Growth Prospects and Challenges Ahead for the U.S., U.K., Eurozone, China, and Japan


  • Risk of Retreat

The first wave of the economic recovery from the pandemic has generally exceeded expectations. Policy interventions in the form of large fiscal packages, asset purchases and government loan schemes have prevented household and business failures. Economies appeared well-positioned to recover as health-related restrictions were lifted.

But the recovery remains vulnerable to recent surges in COVID-19 infections and the expiration of government support programs in major world economies. It is increasingly likely that the pace of recovery could flatten in the second half of 2020 and beyond.

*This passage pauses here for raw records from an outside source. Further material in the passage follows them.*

(** C8: the result text is cut once, when the entry is built.  For a
    request that completes, the entry appended holds the whole output
    when it has at most 200 characters (interactive agent) or 500
    characters (scripted agent), and otherwise its first 200 or 500
    characters, none of them cut in two, followed by three dots; the
    report shows the stored text of every entry whole. *)
Theorem result_truncated_before_append (w : world) (t : turn)
    (request out : string) (m : machine) (url : string)
    (username password : option string)
    (Hprompt : t_prompt t = Line request)
    (Hexit : lower request <> "exit") (Hreport : lower request <> "report")
    (Hreply : t_reply t = FinalOutput out) :
  (exists m' stored,
      PlaywrightAgent.step w t m = (Continue, m')
      /\ session_log (self m')
         = session_log (self m)
           ++ [ mk_entry (to_seconds (w_now w (tick m)))
                         ("User Request: " +:+ request) None None;
                mk_entry (to_seconds (w_now w (S (tick m)))) "Request Completed"
                         (Some stored) None ]
      /\ (len out <= 200 -> stored = out)
      /\ (200 < len out ->
          exists head rest, out = head +:+ rest /\ len head = 200
                            /\ begins_character rest
                            /\ stored = head +:+ "..."))
  /\ (exists older logged stored,
        session_log (self (LoginAutomationAgent.run_login_automation
                             w None None (FinalOutput out) url username password m).2)
        = older ++ [logged]
        /\ action logged = "Login Automation Completed"
        /\ result logged = Some stored
        /\ (len out <= 500 -> stored = out)
        /\ (500 < len out ->
            exists head rest, out = head +:+ rest /\ len head = 500
                              /\ begins_character rest
                              /\ stored = head +:+ "..."))
  /\ (forall L now d a e r,
        e ∈ session_log a -> result e = Some r -> r <> "" ->
        Paragraph ("<b>Result:</b> " +:+ r) Normal ∈ story L now d a).
Proof.
  split_and!.
  - unfold PlaywrightAgent.step.
    rewrite Hprompt, (eqb_lower_false _ _ Hexit), (eqb_lower_false _ _ Hreport),
      Hreply.
    do 2 eexists. split; [reflexivity|]. split; [simpl; by rewrite <- app_assoc|].
    apply truncate_spec.
  - unfold LoginAutomationAgent.run_login_automation, finally,
      generate_pdf_report.
    destruct (w_build w _); simpl;
      (do 3 eexists; split; [reflexivity|]; split; [reflexivity|];
       split; [reflexivity|]; apply truncate_spec).
  - intros L now d a e r. apply story_result.
Qed.

Lemma result_truncated_before_append_witness :
  exists m' stored head rest,
    PlaywrightAgent.step still_world long_turn (start still_world)
      = (Continue, m')
    /\ session_log (self m')
       = session_log (self (start still_world))
         ++ [ mk_entry (to_seconds noon) "User Request: open example.com"
                       None None;
              mk_entry (to_seconds noon) "Request Completed" (Some stored) None ]
    /\ len long_output = 210
    /\ long_output = head +:+ rest /\ len head = 200 /\ begins_character rest
    /\ stored = head +:+ "...".
Proof.
  destruct (result_truncated_before_append still_world long_turn
              "open example.com" long_output (start still_world)
              "http://localhost:81/dashboard/" None None eq_refl)
    as [(m' & stored & Hstep & Hlog & _ & Hlong) _].
  - vm_compute. discriminate.
  - vm_compute. discriminate.
  - reflexivity.
  - destruct Hlong as (head & rest & Hout & Hhead & Hrest & Hstored).
    { vm_compute. lia. }
    exists m', stored, head, rest.
    split; [exact Hstep|]. split; [exact Hlog|]. split; [reflexivity|].
    split; [exact Hout|]. split; [exact Hhead|]. split; [exact Hrest|].
    exact Hstored.
Defined.

(** ** Commands at the prompt *)

Lemma N_of_lower_ascii (c : ascii) :
  N_of_ascii (lower_ascii c)
  = (if (65 <=? N_of_ascii c)%N && (N_of_ascii c <=? 90)%N
     then N_of_ascii c + 32 else N_of_ascii c)%N.
Proof.
  unfold lower_ascii. pose proof (N_ascii_bounded c) as Hc.
  destruct ((65 <=? N_of_ascii c)%N && (N_of_ascii c <=? 90)%N) eqn:Hup; [|done].
  apply andb_prop in Hup as [_ Hle%N.leb_le].
  apply N_ascii_embedding. lia.
Qed.

(** Two characters have the same lower-case form exactly when they
    are equal or the two cases of one letter. *)
Lemma same_letter_lower (a b : ascii) :
  same_letter a b = true <-> lower_ascii a = lower_ascii b.
Proof.
  assert (Hinj : lower_ascii a = lower_ascii b <->
                 N_of_ascii (lower_ascii a) = N_of_ascii (lower_ascii b)).
  { split; [by intros ->|]. intros Heq.
    by rewrite <- (ascii_N_embedding (lower_ascii a)), Heq, ascii_N_embedding. }
  rewrite Hinj, !N_of_lower_ascii. unfold same_letter.
  pose proof (N_ascii_bounded a). pose proof (N_ascii_bounded b).
  rewrite !orb_true_iff, !andb_true_iff, !N.eqb_eq, !N.leb_le.
  destruct (N.leb_spec 65 (N_of_ascii a)), (N.leb_spec (N_of_ascii a) 90),
    (N.leb_spec 65 (N_of_ascii b)), (N.leb_spec (N_of_ascii b) 90);
    simpl; lia.
Qed.

Lemma same_up_to_case_lower (s t : string) :
  same_up_to_case s t = true <-> lower s = lower t.
Proof.
  revert t. induction s as [|a s IH]; intros [|b t]; simpl; try done.
  rewrite andb_true_iff, same_letter_lower, IH. split.
  - by intros [-> ->].
  - by intros [= -> ->].
Qed.

(** A line that is not a token up to letter case does not lower to
    the token. *)
Lemma not_token (request token : string) :
  lower token = token ->
  same_up_to_case request token = false -> lower request <> token.
Proof.
  intros Htoken Hcase Hlow. rewrite <- Htoken in Hlow.
  apply same_up_to_case_lower in Hlow. congruence.
Qed.

(** C9: the prompt recognizes its tokens by comparing the whole
    lower-cased line.  A line that differs from [exit] and from
    [report] by more than letter case (surrounding blanks included) is
    no command: both interactive agents hand it, as it was typed, to
    the controller, and the loop is not left and no report is
    written. *)
Theorem only_whole_tokens_are_commands (w : world) (t : turn)
    (request : string) (m : machine) (tr : list effect)
    (Hprompt : t_prompt t = Line request)
    (Hexit : same_up_to_case request "exit" = false)
    (Hreport : same_up_to_case request "report" = false) :
  (exists c m',
      PlaywrightAgent.step w t m = (c, m')
      /\ c <> Break
      /\ trace m' = trace m ++ [EDispatch request]
      /\ files m' = files m
      /\ exists older,
           session_log (self m')
           = session_log (self m)
             ++ mk_entry (to_seconds (w_now w (tick m)))
                         ("User Request: " +:+ request) None None :: older)
  /\ (exists c, Agent.step t tr = (c, tr ++ [EDispatch request]) /\ c <> Break).
Proof.
  apply (not_token _ "exit" eq_refl) in Hexit.
  apply (not_token _ "report" eq_refl) in Hreport.
  split.
  - unfold PlaywrightAgent.step.
    rewrite Hprompt, (eqb_lower_false _ _ Hexit), (eqb_lower_false _ _ Hreport).
    destruct (t_reply t) as [out|[|msg|]];
      (do 2 eexists; split; [reflexivity|]; split; [done|];
       split; [reflexivity|]; split; [reflexivity|]; simpl;
       eexists; rewrite <- ?app_assoc; reflexivity).
  - unfold Agent.step. rewrite Hprompt, (eqb_lower_false _ _ Hexit).
    destruct (t_reply t) as [out|[|msg|]]; simpl; eexists; split; done.
Qed.

Lemma only_whole_tokens_are_commands_witness :
  exists c m',
    PlaywrightAgent.step still_world (mk_turn (Line "exit ") (FinalOutput "Bye"))
                         (start still_world) = (c, m')
    /\ c <> Break
    /\ trace m' = [EDispatch "exit "].
Proof.
  destruct (only_whole_tokens_are_commands still_world
              (mk_turn (Line "exit ") (FinalOutput "Bye")) "exit "
              (start still_world) [] eq_refl eq_refl eq_refl)
    as [(c & m' & Hstep & Hc & Htrace & _) _].
  exists c, m'. split; [exact Hstep|]. split; [exact Hc|exact Htrace].
Defined.

(** The other direction: a line that is a token up to letter case is
    the command, and nothing is dispatched. *)
Lemma tokens_are_commands (w : world) (t : turn) (request : string)
    (m : machine) :
  t_prompt t = Line request ->
  (same_up_to_case request "exit" = true ->
   PlaywrightAgent.step w t m = (Break, m))
  /\ (same_up_to_case request "report" = true ->
      exists c m',
        PlaywrightAgent.step w t m = (c, m') /\
        trace m'
        = trace m ++ [ ECollect;
                       ESynthesize (report_filename playwright_labels (self m)) ]).
Proof.
  intros Hprompt. unfold PlaywrightAgent.step. rewrite Hprompt.
  split; intros Hlow%same_up_to_case_lower; simpl in Hlow; rewrite Hlow.
  - reflexivity.
  - cbn [String.eqb Ascii.eqb Bool.eqb]. unfold generate_pdf_report.
    destruct (w_build w _); simpl; do 2 eexists;
      (split; [reflexivity|]); simpl; by rewrite <- app_assoc.
Qed.

(** ** The report command *)

(** C10, as the specification states it, fails: the [report] branch
    runs inside the [try] of the prompt loop, so when the document
    cannot be built the [except Exception] clause appends a
    [Request Error] entry to the log. *)
Lemma failed_report_command_is_logged :
  exists m',
    PlaywrightAgent.step readonly_world report_turn (start readonly_world)
      = (Continue, m')
    /\ session_log (self (start readonly_world)) = []
    /\ session_log (self m')
       = [ mk_entry noon "Request Error" None (Some "Permission denied") ]
    /\ session_log (self m') <> session_log (self (start readonly_world)).
Proof.
  eexists. split; [vm_compute; reflexivity|].
  split; [reflexivity|]. split; [reflexivity|]. discriminate.
Qed.

(** C10, amended: the [report] command collects the artifacts and
    synthesizes a report whose total counts the entries logged before
    the command, never the report generation itself.  When the
    document is built the command leaves the log as it was; when the
    document build raises, no report is written and the error handler
    of the prompt loop appends one [Request Error] entry.  In both
    cases the session goes on. *)
Theorem report_command_and_log (w : world) (t : turn) (request : string)
    (m : machine)
    (Hprompt : t_prompt t = Line request)
    (Hreport : lower request = "report") :
  let name := report_filename playwright_labels (self m) in
  let doc := story playwright_labels (w_now w (S (tick m)))
                   (w_disk w (S (tick m)))
                   (collect_screenshots (w_disk w (tick m)) (self m)) in
  exists m',
    PlaywrightAgent.step w t m = (Continue, m')
    /\ trace m' = trace m ++ [ECollect; ESynthesize name]
    /\ Paragraph ("<b>Total Actions:</b> "
                  +:+ pretty (length (session_log (self m)))) SessionInfo ∈ doc
    /\ match w_build w (S (tick m)) with
       | None =>
           session_log (self m') = session_log (self m)
           /\ files m' = <[ name := doc ]> (files m)
       | Some msg =>
           session_log (self m')
           = session_log (self m)
             ++ [ mk_entry (to_seconds (w_now w (S (S (tick m)))))
                           "Request Error" None (Some msg) ]
           /\ files m' = files m
       end.
Proof.
  unfold PlaywrightAgent.step. rewrite Hprompt, Hreport.
  cbn [String.eqb Ascii.eqb Bool.eqb]. unfold generate_pdf_report.
  cbn [tick do_collect].
  destruct (w_build w (S (tick m))) as [msg|];
    (eexists; split; [reflexivity|]; simpl; split; [by rewrite <- app_assoc|];
     split; [|done]);
    unfold story; simpl; do 4 apply list_elem_of_further; apply list_elem_of_here.
Qed.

Following are our views on how major world economies will fare this year and next.

United States

  • With several U.S. states either closing down portions of their economies or pausing their reopening plans, the U.S. economy faces the risk of losing momentum. Tradeoffs that prioritize safety today will pay dividends in economic activity in the future. We expect real gross domestic product (GDP) to return to growth in the third quarter, but the economy won’t recover all of its lost output until well into 2021.
  • The June employment report revealed a continued rebound, as payrolls increased by 4.8 million. The unemployment rate has already dropped by more than three percentage points from its April peak. However, the labor market has still lost more than 14 million jobs, the labor force is three million workers smaller than it was in February, and the most recent report didn’t capture the economic effects of the fresh surge in COVID cases.


  • The incoming data show that activity in the region started to recover in May. Both the consumer and industrial sectors have rebounded as the eurozone economy emerged from lockdowns. But progress will be gradual; a return to last year’s output will likely take six to eight quarters.
  • The eurozone unemployment rate has increased in the past couple of months, but only slightly. Labor market support schemes, including furlough and short-term paid leave aimed at preventing layoffs, have eased the hit to labor market metrics. That said, those measures come with expiration dates. As those dates arrive, we expect the unemployment rate to gradually move up.
  • Member states have failed to agree on the €750 billion recovery fund proposed earlier this year. Even if progress is made, the fund is unlikely to offer meaningful assistance as disbursements will be part of the European Union’s seven-year budget.